(** The errors: an endpoint number or a size the controller does not have. *)
Lemma ConfigureEndpoint_bad_number Address Type_ Size Banks s :
  0 ≤ Size ≤ 32768 → ENDPOINT_TOTAL_ENDPOINTS ≤ Address .& 15 →
  Endpoint_ConfigureEndpoint Address Type_ Size Banks s = Ok false s.
Proof.
  intros Hs Ha. destruct (BytesToEPSizeMask_spec Size) as (m & Hm & _); [lia|].
  unfold Endpoint_ConfigureEndpoint. rewrite Hm. cbn [ended]. unfold mbind, M_bind, mret, M_ret.
  unfold ENDPOINT_EPNUM_MASK. by rewrite Z.geb_leb, (proj2 (Z.leb_le _ _)).
Qed.

Lemma ConfigureEndpoint_bad_size Address Type_ Size Banks s :
  64 < Size ≤ 32768 → Endpoint_ConfigureEndpoint Address Type_ Size Banks s = Ok false s.
Proof.
  intros Hs. destruct (BytesToEPSizeMask_spec Size) as (m & Hm & _); [lia|].
  unfold Endpoint_ConfigureEndpoint. rewrite Hm. cbn [ended]. unfold mbind, M_bind, mret, M_ret.
  destruct (_ >=? _); [done|]. by rewrite Z.gtb_ltb, (proj2 (Z.ltb_lt _ _)) by lia.
Qed.

(** The control endpoint takes both directions. *)
Definition CONTROL_CFG : Z := ep_config EP_TYPE_CONTROL 0.

Lemma wp_Configure_control Q B s :
  (∀ s1 s', configured (0, true) CONTROL_CFG 8 s s1 → configured (0, false) CONTROL_CFG 8 s1 s' →
     SelectedEndpoint (fwst s') = 0 → Q true s') →
  wp (Endpoint_ConfigureEndpoint ENDPOINT_CONTROLEP EP_TYPE_CONTROL USB_Device_ControlEndpointSize 1) Q B s.
Proof.
  intros HQ. unfold Endpoint_ConfigureEndpoint.
  change (Endpoint_BytesToEPSizeMask USB_Device_ControlEndpointSize) with (Some 0). cbn [ended].
  apply wp_bind, wp_ret. change (_ >=? _) with false. change (_ >? _) with false. cbv zeta iota.
  cbn [when Z.eqb EP_TYPE_CONTROL]. apply wp_bind, wp_bind.
  apply (wp_Configure_PRV (ENDPOINT_CONTROLEP .^ ENDPOINT_DIR_IN)); [done|]. intros s1 H1 _. apply wp_ret.
  apply (wp_Configure_PRV ENDPOINT_CONTROLEP); [done|]. intros s2 H2 Ha. by apply (HQ s1).
Qed.

(** Configuring the control endpoint leaves the memory of the FIFOs in place. *)
Lemma control_data s s1 s2 n d : configured (0, true) CONTROL_CFG 8 s s1 → configured (0, false) CONTROL_CFG 8 s1 s2 →
  FIFO_Data (FIFOs (fwst s2) n d) = FIFO_Data (FIFOs (fwst s) n d).
Proof.
  intros [] []. cbn in *. destruct (decide ((n, d) = (0, false))) as [[= -> ->]|E].
  - by rewrite cf_fifo1, cf_fifo_other0.
  - rewrite cf_fifo_other1 by done. destruct (decide ((n, d) = (0, true))) as [[= -> ->]|E'].
    + by rewrite cf_fifo0.
    + by rewrite cf_fifo_other0.
Qed.

(** ** The bus interrupt *)

(** The device state after the interrupt, from the flags, the configuration
    and the address. *)
Definition bus_state (flags conf addr old : Z) : Z :=
  if tst flags USB_RSTIF_bm then DEVICE_STATE_Default
  else if tst flags USB_RESUMEIF_bm then
    if negb (conf =? 0) then DEVICE_STATE_Configured
    else if negb (addr =? 0) then DEVICE_STATE_Addressed else DEVICE_STATE_Powered
  else if tst flags USB_SUSPENDIF_bm then DEVICE_STATE_Unattached
  else old.

(** What the interrupt leaves alone unless the bus was reset. *)
Record isr_frame (s s' : mach) : Prop := {
  if_conf : ConfigurationNumber (fwst s') = ConfigurationNumber (fwst s);
  if_sel : SelectedEndpoint (fwst s') = SelectedEndpoint (fwst s) ∧
           SelectedHandle (fwst s') = SelectedHandle (fwst s) ∧ SelectedFIFO (fwst s') = SelectedFIFO (fwst s);
  if_fifos : FIFOs (fwst s') = FIFOs (fwst s);
  if_eps : eps (hwst s') = eps (hwst s);
  if_ring : USBtoUSART_Buffer (fwst s') = USBtoUSART_Buffer (fwst s);
  if_mem : bufs (hwst s') = bufs (hwst s) ∧ host (hwst s') = host (hwst s) ∧ scopeBuf (hwst s') = scopeBuf (hwst s);
  if_rf r : r ≠ (USB, INTFLAGSACLR) → rf (hwst s') r = rf (hwst s) r }.

Definition flags (s : mach) : Z := rf (hwst s) (USB, INTFLAGSACLR).

Lemma isr_frame_refl s : isr_frame s s.
Proof. by split. Qed.

Lemma isr_frame_trans s1 s2 s3 : isr_frame s1 s2 → isr_frame s2 s3 → isr_frame s1 s3.
Proof.
  intros [C1 (A1 & B1 & D1) F1 E1 U1 (X1 & Y1 & Z1) R1] [C2 (A2 & B2 & D2) F2 E2 U2 (X2 & Y2 & Z2) R2].
  split; [congruence|split_and!; congruence|congruence|congruence|congruence|split_and!; congruence|].
  intros r Hr. by rewrite R2, R1.
Qed.

(** Acknowledging [f] leaves the other flags. *)
Definition acks (f : Z) (s s' : mach) : Prop :=
  isr_frame s s' ∧ script s' = script s ∧ tst (flags s') f = false ∧
  ∀ m, (255 .^ f) .& m = m → tst (flags s') m = tst (flags s) m.

Lemma acks_w1c f s : byte f → (255 .^ f) .& f = 0 →
  acks f s (stored (USB, INTFLAGSACLR) (clr8 (rf (hwst s) (USB, INTFLAGSACLR)) (u8 f)) (u8 f) s).
Proof.
  intros Hb Hf. rewrite u8_small by done. unfold acks, flags. split; [split; try done|].
  - intros r Hr. by rewrite rf_stored_ne.
  - split; [done|]. rewrite rf_stored_eq. split; [by apply tst_cleared|]. intros m Hm. by apply tst_clr8.
Qed.

Lemma wp_ISR_SOF Q B s :
  (∀ s', isr_frame s s' → script s' = script s → DeviceState (fwst s') = DeviceState (fwst s) →
     (∀ m, (255 .^ USB_SOFIF_bm) .& m = m → tst (flags s') m = tst (flags s) m) → Q tt s') →
  wp ISR_SOF Q B s.
Proof.
  intros HQ. unfold ISR_SOF, USB_INT_HasOccurred, USB_INT_IsEnabled, USB_INT_Clear, USB_Event_Stub. wsteps.
  apply wp_when; intros _.
  - wsteps. destruct (acks_w1c USB_SOFIF_bm s) as (Hf & Hs & _ & Hm); [done|done|]. by apply HQ.
  - apply HQ; [apply isr_frame_refl|done|done|done].
Qed.

Lemma wp_ISR_Suspend Q B s :
  (∀ s', isr_frame s s' → script s' = script s →
     DeviceState (fwst s') =
       (if tst (flags s) USB_SUSPENDIF_bm then DEVICE_STATE_Unattached else DeviceState (fwst s)) →
     tst (flags s') USB_SUSPENDIF_bm = false →
     (∀ m, (255 .^ USB_SUSPENDIF_bm) .& m = m → tst (flags s') m = tst (flags s) m) → Q tt s') →
  wp ISR_Suspend Q B s.
Proof.
  intros HQ. unfold ISR_Suspend, USB_INT_HasOccurred, USB_INT_Clear, EVENT_USB_Device_Disconnect. wsteps.
  fold (flags s). apply wp_when; intros E; rewrite E in HQ.
  - wsteps. destruct (acks_w1c USB_SUSPENDIF_bm s) as ([] & Hs & Hc & Hm); [done|done|].
    apply HQ; by try split.
  - by apply HQ.
Qed.

(** The state after a resume. *)
Definition resumed (s : mach) : Z :=
  if negb (ConfigurationNumber (fwst s) =? 0) then DEVICE_STATE_Configured
  else if negb (rf (hwst s) (USB, ADDR) =? 0) then DEVICE_STATE_Addressed else DEVICE_STATE_Powered.

Lemma wp_ISR_Resume Q B s :
  (∀ s', isr_frame s s' → script s' = script s →
     DeviceState (fwst s') = (if tst (flags s) USB_RESUMEIF_bm then resumed s else DeviceState (fwst s)) →
     tst (flags s') USB_RESUMEIF_bm = false →
     (∀ m, (255 .^ USB_RESUMEIF_bm) .& m = m → tst (flags s') m = tst (flags s) m) → Q tt s') →
  wp ISR_Resume Q B s.
Proof.
  intros HQ. unfold ISR_Resume, USB_INT_HasOccurred, USB_INT_Clear, EVENT_USB_Device_Connect,
    USB_Device_IsAddressSet. wsteps. fold (flags s). apply wp_when; intros E; rewrite E in HQ.
  - wsteps. destruct (acks_w1c USB_RESUMEIF_bm s) as ([] & Hs & Hc & Hm); [done|done|].
    unfold resumed in HQ. cbn [fwst stored] in *. autorewrite with mach.
    destruct (ConfigurationNumber (fwst s) =? 0); cbn [negb] in *; wsteps; apply HQ; by try split.
  - by apply HQ.
Qed.

(** The tables after a bus reset: every endpoint is off except the control
    endpoint, which is selected. *)
Record reset_done (s s' : mach) : Prop := {
  rs_conf : ConfigurationNumber (fwst s') = 0;
  rs_state : DeviceState (fwst s') = DEVICE_STATE_Default;
  rs_addr : rf (hwst s') (USB, ADDR) = 0;
  rs_sel : SelectedEndpoint (fwst s') = 0;
  rs_ep0 d : eps (hwst s') 0 d =
    USB_EP (if d then USB_EP_BUSNACK0_bm else 0) CONTROL_CFG 0 (FIFO_Data (FIFOs (fwst s) 0 d));
  rs_off n d : 0 < n < ENDPOINT_TOTAL_ENDPOINTS → EP_CTRL (eps (hwst s') n d) = 0;
  rs_status n d : n ≠ 0 → EP_STATUS (eps (hwst s') n d) = EP_STATUS (eps (hwst s) n d);
  rs_data n d : FIFO_Data (FIFOs (fwst s') n d) = FIFO_Data (FIFOs (fwst s) n d);
  rs_pos d : FIFO_Position (FIFOs (fwst s') 0 d) = 0;
  rs_ring : USBtoUSART_Buffer (fwst s') = USBtoUSART_Buffer (fwst s);
  rs_bufs : bufs (hwst s') = bufs (hwst s);
  rs_host : host (hwst s') = host (hwst s);
  rs_script : script s' = script s }.

Lemma wp_ISR_Reset Q B s :
  (∀ s', reset_done s s' → Q tt s') → tst (flags s) USB_RSTIF_bm = true → wp ISR_Reset Q B s.
Proof.
  intros HQ E. unfold ISR_Reset, USB_INT_HasOccurred, USB_INT_Clear, USB_Device_EnableDeviceAddress,
    Endpoint_ClearEndpoints, USB_Event_Stub. wsteps. fold (flags s). rewrite E. cbn [when]. wsteps.
  apply wp_Configure_control. intros s1 s2 H1 H2 Ha. wsteps. apply HQ. pose proof (λ n d, control_data _ _ _ n d H1 H2) as Hdt. destruct H1, H2. split.
  - by rewrite cf_conf1, cf_conf0.
  - by rewrite cf_state1, cf_state0.
  - rewrite cf_rf1, cf_rf0. by cbn; rewrite upd_eq.
  - done.
  - intros [].
    + rewrite (cf_ep_other1 0 true) by done. cbn in cf_ep0. by rewrite cf_ep0.
    + cbn in cf_ep1. by rewrite cf_ep1, (cf_fifo_other0 0 false).
  - intros n d Hn. rewrite cf_ep_other1, cf_ep_other0 by (intros [= -> _]; lia). cbn.
    destruct (Z.leb_spec 0 n), (Z.ltb_spec n ENDPOINT_TOTAL_ENDPOINTS); try lia. done.
  - intros n d Hn. rewrite cf_ep_other1, cf_ep_other0 by (intros [= -> _]; lia). cbn. by destruct (_ && _).
  - intros n d. by rewrite Hdt.
  - cbn in cf_fifo0, cf_fifo1. intros []; [by rewrite (cf_fifo_other1 0 true), cf_fifo0|by rewrite cf_fifo1].
  - by rewrite cf_ring1, cf_ring0.
  - by rewrite cf_bufs1, cf_bufs0.
  - by rewrite cf_host1, cf_host0.
  - by rewrite cf_env1, cf_env0.
Qed.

Requirement: Whenever a line in the records above contains the string "Banks", copy that line.

Exercise response:
Lemma ConfigureEndpoint_bad_number Address Type_ Size Banks s :
  Endpoint_ConfigureEndpoint Address Type_ Size Banks s = Ok false s.
Lemma ConfigureEndpoint_bad_size Address Type_ Size Banks s :
  64 < Size ≤ 32768 → Endpoint_ConfigureEndpoint Address Type_ Size Banks s = Ok false s.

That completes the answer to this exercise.